Bogotá/EFE
El presidente de Colombia, Juan Manuel Santos, afirmó ayer que su país “no está para derrotas ni para bajar los brazos”, en referencia a los desafíos que enfrenta el Gobierno por la huelga agropecuaria y de otros sectores.
Santos, que desde mediados de año enfrenta una ola de huelgas de diferentes sectores productivos con bloqueos de carreteras y disturbios callejeros, instó a sus compatriotas a resolver las diferencias con el diálogo, como su Gobierno intenta hacerlo en las negociaciones de paz con la guerrilla de las FARC que se llevan a cabo en Cuba.
“Los acuerdos que hemos logrado con los cafeteros, en (la región de) el Catatumbo, con los mineros, con los transportadores, con los maestros son prueba de que el diálogo sí funciona, y de que la violencia, en cambio, no lleva a ninguna parte”, expresó Santos en el congreso anual de la Confederación Colombiana de Cámaras de Comercio en la ciudad de Cartagena.
El gobernante habló ante los empresarios vestido con la camisa amarilla de la selección de futbol que ayer enfrentó con la de Ecuador por las eliminatorias suramericanas al Mundial de Brasil 2014, en Barranquilla.
Santos recordó la goleada 5-0 que la selección colombiana, dirigida por Francisco Maturana, propinó el 5 de septiembre de 1993 a la de Argentina, por las eliminatorias para el Mundial de EE.UU. 1994. Elogió el trabajo de Maturana, y el del actual seleccionador, el argentino José Pekerman.
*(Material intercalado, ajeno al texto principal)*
(* ===== verification/Prelude.v ===== *)
(** * Hardware fences and synx objects: a verification library

    The repository is a tree of out-of-tree kernel modules for one phone.  This library
    verifies the two that synchronise its processors: the hardware-fence driver
    [qcom/opensource/mm-drivers/hw_fence], and of the synx driver
    [qcom/opensource/synx-kernel/msm/synx] the table of objects that all processors
    share, [synx_global.c], and the messages between them, [ipclite.c] (paths below
    [src/]).

    ** The program

    A hardware fence is an entry of an open-addressing hash table in memory shared
    with a fence controller, a processor of its own.  Clients create fences, wait for
    them, and signal them through Tx queues that the controller reads; the driver
    wakes waiting clients through their Rx queues, interrupts and callbacks.  A fence
    can stand for a kernel dma-fence, or join several others.  The driver also boots
    the controller, votes for its power, reads its messages and cleans up when it
    restarts.  A synx object is an entry of a second table, shared by all processors and
    guarded by one hardware spinlock; composite objects wait for their children, and a
    signal travels from a child up to its parents.  A processor that waits for an object
    is told by a message through ipclite: for every pair of processors two rings in shared
    memory, with a mailbox interrupt.

    The two meet in three ways: a client of the synx API may work on hardware fences
    through a session; importing a dma-fence that a synx object signals makes a hardware
    fence and tells the object its handle; and a synx object registers at the hardware
    fence of its dma-fence.

    ** The files

    - [Prelude] (this file): records with update notation, lists indexed by integers
      as C indexes arrays ([zget], [zset]), machine words, and a state monad [M] whose
      outcomes are [Done] or a fault: a bad access, a lock that is never released, or no
      fuel.  [wp m Q s]: from [s], [m] returns without a fault, with [Q].  So every [wp]
      theorem says that the code terminates.  [safe_in ok R pre m post] adds what holds
      of every state and of every step, with the rules of a program logic.
    - [HwFenceTypes]: constants, structures, driver state, environment, events.
    - [HwFenceQueue] (one queue), [HwFenceTable] (hash table, locks, reference words),
      [HwFenceRef] (handles, the table of internal dma-fences), [HwFenceClient]
      (notifying a client), [HwFenceSignal] (signaling, join fences), [HwFenceCallback]
      (dma-fence callbacks, search, cleanups), [HwFenceFrame] (what operations leave
      alone), [HwFenceJoin] (waiting, fence arrays): [src/hw_fence_drv_priv.c] and
      [include/hw_fence_drv_fence.h].
    - [HwFenceLayout] and [HwFenceSoccp]: [src/hw_fence_drv_utils.c], the layout of the
      shared memory and the numbering of clients; controller messages, power votes
      and restarts.
    - [HwFenceIpc]: [src/hw_fence_drv_ipc.c], identities and signals at the interrupt
      controller.
    - [HwFenceApi]: [src/msm_hw_fence.c], the interface of the clients; [HwFenceSafe]: its
      calls one after the other.
    - [SynxGlobal]: [synx_global.c] with what it uses of [synx_util.c] and [ipclite.c];
      [SynxKeeps], [SynxPending], [SynxLife]: its theorems; [SynxCheck]: concrete tables.
    - [HwFenceInterop]: [src/hw_fence_drv_interop.c], with the synx driver as an interface,
      the class [Peer] and its laws; [HwFenceSession]:
      [src/msm_hw_fence_synx_translation.c], sessions of the synx API over any such peer;
      [SynxInterop]: the synx driver ([synx.c], [synx_util.c]) as an instance, and objects at
      hardware fences.
    - [Ipclite]: [ipclite.c] with [ipclite.h]; [IpcliteRing]: rings and channels as queues;
      [IpcliteInit]: its initialisation; [IpcliteRecover]: recovery; [IpcliteFaults]: what
      breaks the interrupt handler.

    A definition has the name of the C function, macro or structure it models, a
    field of a structure a short prefix.  Pieces of a long function have names of
    their own.  Operations compose as the C functions call each other.

    ** How the code is read

    Pointers into a table are indices, handles of clients are positions in the list
    of clients with [None] for null or an error pointer, dma-fences are keys of a map.
    What the kernel, other processors, registers and the device tree answer comes from
    an environment, a function of how often it was asked; what is sent to them is a list
    of events.  Integers are [Z], cut to their width where the code computes with them.
    A spinning lock taken twice is the fault [Deadlock]; the synx lock times out instead.
    Loops that search carry fuel: twice the table for a sweep of the fence table, one
    turn per index for the synx allocation and recovery, 4096 levels for the way of a
    signal up through the synx table, 100 reads of the control queue, as the code has
    it, 1024 turns of the ipclite interrupt, one more than a ring holds.  The theorems
    show that the fuel is enough.

    ** The theorems

    - Data structures: a queue refines a bounded FIFO; the packed reference word refines
      a set of references; lookup is complete, creation fills a free entry or finds the
      duplicate, at the first free or duplicate entry from the hash on; the loop over the
      table visits every entry once, in this order.
    - Signaling: a fence is marked once, its parents are counted down, each registered
      waiting client - of the fence and of the join fences it completes - is told once, in
      order; a join fence completes at its last child.
    - Invariants: every operation, from any good state, returns and keeps the state good -
      for the fence table, the driver with its dma-fences, and the synx table.
    - Clients cannot break the drivers: any sequence of calls with signals and kernel
      callbacks between them, and any call of a session of the synx API, returns and
      leaves the driver, or both drivers, good.
    - Both drivers: what an import leaves on either side; after it no wake-up is lost; a
      registered object and its fence know each other.
    - Recovery: after a restart of the controller every fence is signaled or free and
      every lock is free; a reset client leaves nothing behind; after the recovery from
      a processor that stopped, no synx object belongs to it, and the objects it shared
      have lost one reference and are signaled.
    - Composite synx objects: the count of pending children is right at all times, a
      merge sets it up, a signal pays exactly what it owes, no waiting core is forgotten.
    - Messages: the channels of ipclite are bounded queues over any sequence of calls,
      interrupts and steps of the other side; a processor that stopped starts again with
      empty ones; two ways to break the interrupt handler.
    - Clients: registration, reference counts of clients and power votes refine counters;
      regions of memory are disjoint; clients have distinct numbers and identities.
    - Errors: failed calls undo what they did, or, where they do not, what they leave.

    ** Assumed

    Kernel 6.1.25 or later with [CONFIG_DEBUG_FS], and synx in use; client numbers
    below 64, the width of the masks; mutexes and the mapping of registers as the probe
    leaves them; kernel reference counts below saturation.  A boolean on the stack that
    the code tests before it is assigned reads as zero ([stack_zeroed]): two lookup
    functions of the fence table have one.  A composite synx object is merged from
    others and only once: the code does not check it.  The other end of a ring is
    worked by the same protocol as this one.  Between two critical sections of one synx
    operation other processors only allocate indices.

    ** Not modelled

    Probing, ioctl and debugfs code, mapping of memory and IOMMU calls: platform input
    and output around the modelled calls.  [synx_hwfence_wait], which waits for a
    validation client with code of the debugfs interface.  Sessions, local objects and callbacks
    of the synx driver for its own objects with the dispatch between it and
    [HwFenceSession] ([synx_compat.c]): kernel work queues around the shared table.  Of
    ipclite the debug statistics, versions and features.  The other module trees (camera,
    display, video, graphics, audio, WLAN, network offload, secure and DSP transports,
    touch, Bluetooth and vendor drivers) program separate hardware and share no state
    with these two. *)
From stdpp Require Export base tactics numbers list list_numbers.
From stdpp Require Import gmap.
From Stdlib Require Export ZArith.
From Stdlib Require Import Lia.
(** Queue [q] has [n] slots, its read index is at slot [r] and the payloads
    between its read and write indices are [l], oldest first. *)
Record queue_repr (has_soccp : bool) (q : hw_fence_queue) (n r : Z) (l : list queue_payload)
  : Prop := {
  qr_n : 1 < n /\ 64 * n < 2 ^ 32;
  qr_r : 0 <= r < n;
  qr_len : zlen l < n;
  qr_size : q_size_bytes q = 64 * n;
  qr_mem : zlen (q_va_queue q) = 16 * n;
  qr_idx : idx_ok q n;
  qr_rd : header_field q (read_ptr has_soccp) = Some (custom_idx q (16 * r));
  qr_wr : header_field q (write_ptr has_soccp q)
          = Some (custom_idx q (16 * ((r + zlen l) mod n)));
  qr_slots : forall k p, zget l k = Some p ->
             load_payload (q_va_queue q) (16 * ((r + k) mod n)) = Some p }.

(** A slot and the dwords it occupies. *)
Lemma slot_bounds n s : 0 < n -> 0 <= s mod n < n.
Proof. intros. apply Z.mod_pos_bound. lia. Qed.

Lemma slot_ne n r j k :
  0 < n -> 0 <= j < n -> 0 <= k < n -> j <> k -> (r + j) mod n <> (r + k) mod n.
Proof.
  intros Hn Hj Hk Hne E. apply Hne.
  assert ((j - k) mod n = 0) as E'.
  { replace (j - k) with ((r + j) - (r + k)) by lia. by rewrite Zminus_mod, E, Z.sub_diag. }
  apply Z.mod_divide in E' as [c Hc]; [|lia]. assert (c = 0) by nia. lia.
Qed.

Lemma next_idx n s : 1 < n -> 64 * n < 2 ^ 32 -> 0 <= s < n ->
  (if u32 (64 * n / 4) <=? u32 (16 * s + 16) then 0 else u32 (16 * s + 16))
  = 16 * ((s + 1) mod n).
Proof.
  intros Hn Hmax Hs. replace (64 * n) with (16 * n * 4) by lia. rewrite Z.div_mul by lia.
  rewrite !u32_id by (unfold in_u32; lia).
  destruct (Z.leb_spec (16 * n) (16 * s + 16)).
  - replace (s + 1) with n by lia. rewrite Z.mod_same by lia. lia.
  - rewrite Z.mod_small by lia. lia.
Qed.

(** The free space the writer computes is the number of free slots. *)
Lemma free_space n r len : 1 < n -> 64 * n < 2 ^ 32 -> 0 <= r < n -> 0 <= len < n ->
  let w := (r + len) mod n in
  (if 16 * r <=? 16 * w then u32 (u32 (64 * n / 4) - (16 * w - 16 * r))
   else u32 (16 * r - 16 * w)) = 16 * (n - len).
Proof.
  intros Hn Hmax Hr Hl w. replace (64 * n) with (16 * n * 4) by lia.
  rewrite Z.div_mul by lia. rewrite (u32_id (16 * n)) by (unfold in_u32; lia).
  assert (w = r + len \/ w = r + len - n) as Hw.
  { unfold w. destruct (decide (r + len < n)); [left; by rewrite Z.mod_small by lia|right].
    replace (r + len) with (r + len - n + 1 * n) at 1 by lia.
    by rewrite Z.mod_add, Z.mod_small by lia. }
  destruct (Z.leb_spec (16 * r) (16 * w)); rewrite u32_id by (unfold in_u32; lia); lia.
Qed.

Lemma header_field_set_eq (q : hw_fence_queue) off v v0 :
  header_field q off = Some v0 ->
  forall hdr, q_va_header q = Some hdr ->
  header_field (q <| q_va_header := Some (zset off v hdr) |>) off = Some v.
Proof.
  intros E hdr Eh. unfold header_field in *. rewrite Eh in E. simpl in *.
  apply zget_zset_eq. by eapply zget_Some.
Qed.

Lemma header_field_set_ne (q : hw_fence_queue) off off' v :
  off <> off' -> forall hdr, q_va_header q = Some hdr ->
  header_field (q <| q_va_header := Some (zset off v hdr) |>) off' = header_field q off'.
Proof.
  intros Hne hdr Eh. unfold header_field. rewrite Eh. simpl. by apply zget_zset_ne.
Qed.

Lemma wp_write_header off v v0 (Q : unit -> hw_fence_queue -> Prop) q :
  header_field q off = Some v0 ->
  (forall hdr, q_va_header q = Some hdr ->
   Q tt (q <| q_va_header := Some (zset off v hdr) |>)) ->
  wp (write_header off v) Q q.
Proof.
  intros E HQ. unfold header_field in E. destruct (q_va_header q) as [hdr|] eqn:Eh; [|done].
  simpl in E. unfold write_header. apply wp_bind, wp_get. rewrite Eh.
  apply wp_bind, wp_ret. apply wp_bind. eapply wp_deref; [done|]. by apply HQ.
Qed.

Lemma read_write_ptr_ne has_soccp q : read_ptr has_soccp <> write_ptr has_soccp q.
Proof. unfold read_ptr, write_ptr. destruct has_soccp, (q_skip_wr_idx q); simpl; lia. Qed.

#[export] Hint Resolve slot_bounds read_write_ptr_ne decode_encode : fence.

Lemma queue_repr_params has_soccp q n r l :
  queue_repr has_soccp q n r l ->
  _get_update_queue_params has_soccp q
  = Some (u32 (64 * n / 4), 64, 16, read_ptr has_soccp, write_ptr has_soccp q).
Proof.
  intros Hq. pose proof (qr_rd _ _ _ _ _ Hq) as Hrd. unfold header_field in Hrd.
  unfold _get_update_queue_params, read_ptr, write_ptr.
  destruct (q_va_header q); [|done]. rewrite (qr_size _ _ _ _ _ Hq). by destruct has_soccp.
Qed.

(** What one successful write leaves behind. *)
Definition enqueued (has_soccp : bool) (q : hw_fence_queue) (n r : Z) (l : list queue_payload)
    (p : queue_payload) : hw_fence_queue :=
  let w := (r + zlen l) mod n in
  q <| q_va_queue := store_payload (q_va_queue q) (16 * w) p |>
    <| q_va_header ::= fmap (zset (write_ptr has_soccp q) (custom_idx q (16 * ((w + 1) mod n)))) |>.

Lemma queue_repr_enqueued has_soccp q n r l p :
  queue_repr has_soccp q n r l -> zlen l + 1 < n -> payload_wf p ->
  queue_repr has_soccp (enqueued has_soccp q n r l p) n r (l ++ [p]).
Proof.
  intros Hq Hroom Hp. destruct Hq as [[Hn Hmax] Hr Hlen Hsize Hmem Hidx Hrd Hwr Hsl].
  pose proof (zlen_nonneg l) as Hl0. pose proof (slot_bounds n (r + zlen l) ltac:(lia)) as Hw.
  unfold enqueued. destruct (q_va_header q) as [hdr|] eqn:Eh.
  2: { unfold header_field in Hrd. by rewrite Eh in Hrd. }
  split; rewrite ?zlen_app; change (zlen [p]) with 1; try done.
  - simpl. unfold zlen. by rewrite length_store.
  - unfold header_field. simpl. rewrite Eh. simpl. unfold header_field in Hrd.
    rewrite Eh in Hrd. simpl in Hrd.
    rewrite zget_zset_ne by (apply not_eq_sym, read_write_ptr_ne). done.
  - unfold header_field. simpl. rewrite Eh. simpl. unfold header_field in Hwr.
    rewrite Eh in Hwr. simpl in Hwr. unfold custom_idx. simpl.
    rewrite zget_zset_eq by (by eapply zget_Some).
    by rewrite Zplus_mod_idemp_l, Z.add_assoc.
  - intros k p' Hk. simpl. apply zget_snoc in Hk as [[Hlt Hk]|[-> ->]].
    + pose proof (zget_Some _ _ _ Hk) as Hkb.
      pose proof (slot_ne n r (zlen l) k ltac:(lia) ltac:(lia) ltac:(lia) ltac:(lia)).
      pose proof (slot_bounds n (r + k) ltac:(lia)).
      rewrite load_store_ne by lia. by apply Hsl.
    + apply load_store_eq; [lia| |done]. lia.
Qed.
(* ===== verification/HwFenceTable.v ===== *)
(** * The hardware-fence table

    [src/hw_fence_drv_priv.c] (hash, probing iterator, lookup, creation,
    reference counts) and [global_atomic_store] of [src/hw_fence_drv_utils.c].
    The table is an open-addressing hash table in shared memory; a
    [struct msm_hw_fence *] is the index of the entry. *)
From S2P Require Import Prelude HwFenceTypes.
From Stdlib Require Import Lia.

(** ** Inter-processor locks ([hw_fence_drv_utils.c])

    The assembly works on the low 32 bits of the lock word. *)

Definition HW_FENCE_FCTL_LOCK_VALUE : Z := BIT 1.

Definition lock_lo (w : Z) : Z := w mod 2 ^ 32.

Definition with_lo (w lo : Z) : Z := w / 2 ^ 32 * 2 ^ 32 + lo.

(** [_lock]: waits for zero, then stores BIT0; [None] when it waits for ever. *)
Definition _lock (w : Z) : option Z := if lock_lo w =? 0 then Some (with_lo w 1) else None.

Definition _unlock_vm (w : Z) : Z := with_lo w (clear (lock_lo w) 1).

Definition _unlock_soccp (w : Z) : Z := with_lo w 0.

(** The locks of the driver: one per table entry, one per client Rx queue. *)
Inductive lock_ref := FenceLock (i : Z) | ClientLock (lock_idx : Z).

Definition read_lock (l : lock_ref) : DRV Z :=
  match l with
  | FenceLock i => f <-- get_fence i; ret (hf_lock f)
  | ClientLock i => d <-- get; deref (zget (dd_client_lock_tbl d) i)
  end.

Definition write_lock (l : lock_ref) (w : Z) : DRV unit :=
  match l with
  | FenceLock i => update_fence i (fun f => f <| hf_lock := w |>)
  | ClientLock i => modifyM (fun d => d <| dd_client_lock_tbl ::= zset i w |>)
  end.

(** [hw_fence_ipcc_trigger_signal]: one register write. *)
Definition hw_fence_ipcc_trigger_signal (tx_client_pid rx_client_vid signal_id : Z) : DRV unit :=
  log_event (EvIpc tx_client_pid rx_client_vid signal_id).
Lemma own8_ok : table_ok own8.
Proof. apply table_okb_sound; [|intros n]; vm_compute; reflexivity. Qed.

Definition own_g : dma_fence :=
  mk_dma_fence 50 1 (BIT 31) 0 None false true true (Some 2) (dma_fence_key own_h) own_h.

Lemma internal_release_witness :
  exists d', hw_fence_destroy_with_hash own_h own8 = Done 0 d' /\
    dd_dma_fences d' !! new_fence_addr lone8 = None.
Proof.
  destruct (internal_release own8 own_h (new_fence_addr lone8) own_g
              (default blank_fence (fence_at own8 own_h)) true own8_ok) as (d' & H1 & _ & H2 & _);
    [|vm_compute; reflexivity..|].
  - split; [vm_compute; reflexivity|]. split; [reflexivity|]. split; [reflexivity|].
    split; [eexists; reflexivity|]. split; reflexivity.
  - exists d'. split; [exact H1|exact H2].
Defined.

Definition ext_g : dma_fence := mk_dma_fence 7 5 (BIT 31) 0 None false true false (Some 2) 0 0.

Definition ext8 : driver_data := owner8 <| dd_dma_fences := {[77 := ext_g]} |>.

Lemma external_release_witness : hw_fence_dbg_release 77 ext8 = Done tt (drop_dma 77 ext8).
Proof. exact (external_release_refused ext8 77 ext_g 2 eq_refl eq_refl eq_refl eq_refl). Defined.
Lemma client_told_same d c x : same_client c (client_told d c x).
Proof.
  unfold client_told, same_client, with_rxq. destruct c; simpl.
  destruct (gets_flag _ _ _); destruct (zget _ 1); try destruct (gets_message _ _ _); done.
Qed.

Lemma deliver_told d x : exists ev, told d (deliver x d) ev.
Proof.
  unfold deliver. destruct (zget (dd_clients d) (dl_client x)) as [[c|]|] eqn:E;
    [|exists []; apply told_refl..].
  eexists. apply told_moved with (c := c); [done|]. apply client_told_same.
Qed.

Lemma deliver_all_told l : forall d, exists ev, told d (deliver_all l d) ev.
Proof.
  induction l as [|x l IH]; intros d; [exists []; apply told_refl|].
  destruct (deliver_told d x) as [e1 H1]. destruct (IH (deliver x d)) as [e2 H2].
  exists (e1 ++ e2). by eapply told_trans.
Qed.

(** Who is owed what depends on the registered clients only. *)
Lemma deliveries_to_told d d' ev f mask hash error ids : told d d' ev ->
  forall cd, deliveries_to d' f mask hash error cd ids = deliveries_to d f mask hash error cd ids.
Proof.
  intros [_ Ht]. induction ids as [|id ids IH]; intros cd; simpl; [done|].
  specialize (Ht id). destruct (flag _ _); [|apply IH].
  destruct (zget (dd_clients d) id) as [[c|]|].
  - destruct Ht as (c' & -> & Hs). assert (delivered_data c' f cd = delivered_data c f cd) as ->
      by (rewrite Hs; done). by rewrite IH.
  - rewrite Ht. apply IH.
  - rewrite Ht. apply IH.
Qed.

Lemma wait_deliveries_told d d' ev f mask hash error :
  told d d' ev -> wait_deliveries d' f mask hash error = wait_deliveries d f mask hash error.
Proof.
  intros Ht. unfold wait_deliveries. rewrite (deliveries_to_told _ _ _ _ _ _ _ _ Ht).
  by destruct Ht as [(cl & t & ->) _].
Qed.
(** What is owed to the clients of a join fence when a child signals with [error]:
    the news of its completion if this was its last child, with the union of the errors. *)
Definition parent_owed (d : driver_data) (error p : Z) : list delivery :=
  match fence_at d p with
  | Some fp =>
      let f' := child_done error fp in
      if completed f' then wait_deliveries d f' (hf_wait_client_mask f') p (hf_error f') else []
  | None => []
  end.

Lemma signal_parent_exact d h hash f error i p fp :
  drv_ok d -> fence_at d h = Some f -> zget (hf_parent_list f) i = Some p ->
  fence_at d p = Some fp ->
  signal_parent h hash error i d
  = Done tt (put_fence p (parent_after error fp) (deliver_all (parent_owed d error p) d)).
Proof.
  intros Hd E Ep Efp. unfold signal_parent. rewrite (bind_run _ _ _ _ _ (get_fence_run _ _ _ E)).
  rewrite (bind_run _ _ d p d) by (unfold deref; by rewrite Ep).
  rewrite (bind_run _ _ d d d) by done.
  pose proof (do_table _ Hd) as Hok. pose proof (entry_ok_at _ _ _ Hd Efp) as Hfp.
  rewrite (get_hw_fence_in _ _ Hok (fence_at_in _ _ _ Hok Efp)).
  rewrite (bind_run _ _ _ _ _ (update_join_run _ _ _ error Efp (lock_free_at _ _ _ Hok Efp))).
  unfold parent_after, parent_owed. rewrite Efp. cbv zeta. set (f' := child_done error fp).
  set (d0 := put_fence p f' d).
  assert (drv_ok d0) as Hd0 by (unfold d0, f'; auto with fence).
  assert (fence_at d0 p = Some f') as E0 by (by eapply fence_at_put_eq).
  destruct (completed f'); [|done].
  rewrite (bind_run _ _ _ _ _ (get_fence_run _ _ _ E0)).
  destruct (signal_all_wait_clients_exact d0 p f' (hf_wait_client_mask f') p (hf_error f') Hd0 E0) as [E1 Hd1].
  rewrite (bind_run _ _ _ _ _ E1).
  unfold d0 at 1 in Hd1. unfold d0 at 1. rewrite put_over_table in *. rewrite wait_deliveries_over in *.
  set (l := wait_deliveries d f' _ _ _) in *. fold d0 in Hd1 |- *. unfold d0 in Hd1 |- *.
  rewrite deliver_all_put in *. set (d1 := deliver_all l d) in *.
  destruct (drop_fctl_run (put_fence p f' d1) p f' unit (fun _ => ret tt) Hd1) as [r Er].
  { destruct (deliver_all_told l d) as [ev Ht]. eapply (fence_at_put_eq _ _ _ fp).
    unfold d1. by rewrite (told_fence _ _ _ _ Ht). }
  by rewrite Er, put_put.
Qed.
Según Santos, los empresarios colombianos “son el Maturana del año 93 o el Pekerman de 2013” y se han consolidado “como uno de los mejores socios del Gobierno”.
Reiteró que los problemas del campo se deben en parte a que históricamente ha estado descuidado por el Gobierno, lo que lo convirtió en “foco de pobreza, de conflicto, de desigualdad”, realidad que aspira a empezar a cambiar con el lanzamiento la próxima semana de un “gran pacto nacional agropecuario”.